In a strong sign that the country’s energy market rule-makers and regulators are finally trying to catch up with the pace of technology, the Australian Energy Market Commission flagged a likely rule change that puts it into virtual light-speed compared to the glacial process it had been renowned for.
In a statement published on Thursday, the AEMC said it planned to initiate a rule change “next week” aimed at streamlining the regulatory approval process for a $1.5 billion, 330kV link proposed for between Robertstown S.A. and Wagga Wagga in NSW.
The proposed rule change was submitted on Thursday by Energy Security Board chair Kerry Schott, following the Wednesday submission of a final report on the interconnector proposal – dubbed “EnergyConnect” – by its key proponents, transmission network companies ElectraNet and Transgrid.

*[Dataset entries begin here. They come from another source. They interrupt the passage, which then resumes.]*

(* ===== verification/Guarantees.v ===== *)
(** What the broker guarantees: the properties of the interleaved system, for
    every world a fresh broker can reach, and a concrete run that exercises
    them. *)

From stdpp Require Import prelude gmap strings.
From S2P Require Import Prelude Frame Runtime Registry Broker Session System Invariant Steps Safety Calls Serving.

(** * A concrete run *)

(** The services [echo], with one authenticated method, and [app], which
    subscribes to [echo]'s events and calls it. *)
Definition ping_decl : MethodDecl := {|
  MethodDecl.name := "ping"; MethodDecl.requires_auth := true; MethodDecl.streaming := false;
  MethodDecl.http_method := HttpMethod.Post; MethodDecl.path := None;
  MethodDecl.description := None |}.
Definition example_hello (service token : string) (methods : list MethodDecl) : HelloRequest := {|
  HelloRequest.protocol := ProtocolVersion.CURRENT; HelloRequest.service := service;
  HelloRequest.version := "0.1.0"; HelloRequest.pid := 77; HelloRequest.auth_token := token;
  HelloRequest.methods := methods; HelloRequest.events := []; HelloRequest.data_plane := None |}.
Definition echo_hello : HelloRequest :=
  example_hello "echo" (Broker.random_token (Some 5%N) 7 0) [ping_decl].
Definition app_hello : HelloRequest :=
  example_hello "app" (Broker.random_token (Some 6%N) 7 1) [].
Definition echo_hello2 : HelloRequest :=
  example_hello "echo" (Broker.random_token (Some 6%N) 7 1) [ping_decl].
Definition user_caller : CallerCtx := {|
  CallerCtx.user_id := Some "ada"; CallerCtx.request_id := "r1"; CallerCtx.workspace := None;
  CallerCtx.caller_app_id := Some "admin" |}.
Definition up_event : Event :=
  {| Event.topic := "echo.up"; Event.payload := bytes_lit "1"; Event.from := None |}.
Definition ping_invoke : Invoke := {|
  Invoke.req_id := 9; Invoke.method := "echo.ping"; Invoke.payload := bytes_lit "hi";
  Invoke.caller := user_caller |}.
Definition pong_response : Response :=
  {| Response.req_id := 1; Response.result := Ok (bytes_lit "pong") |}.
Definition no_capabilities (_ : bytes) : result CapabilityResponse string := Err "not JSON".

While there is significant high-level support for the new interconnector – including from the Australian Energy Market Operator, which sees it as a crucial component of its Integrated System Plan – the proposal must now go through a complex and often slow regulatory test known as RIT-T (Regulatory Investment Test for Transmission).
To streamline this process, Dr Schott has proposed amending the National Electricity Rules to reduce the time between the completion of the RIT-T undertaken by ElectraNet, and the determination of the Australian Energy Regulator (AER) on whether ElectraNet can recover the cost of the project.
As AEMC explained on Thursday, the rule request would not remove any steps in the regulatory process, but instead save time by allowing the AER to get started on a cost recovery assessment at the same time as the assessment of whether the project is the best option for consumers.
By Schott’s reckoning, doing these two things as the same time could save up to six months on the RIT-T process, as longs as ElectraNet can provide the AER with all it needs “in a timely manner.”
“The AEMC plans to initiate this rule change next week. The changes proposed by Dr Schott are closely related to those being considered by the AEMC as part of the early implementation of ISP priority projects rule change,” the rule maker said on Thursday.
“The RIT-T dispute process, which must be completed before the AER can start its assessment, would remain unchanged. Under the dispute process, stakeholders have 30 days to lodge a dispute notice about a RIT-T if they have concerns about how a transmission business has applied the test or its cost-benefit calculations.”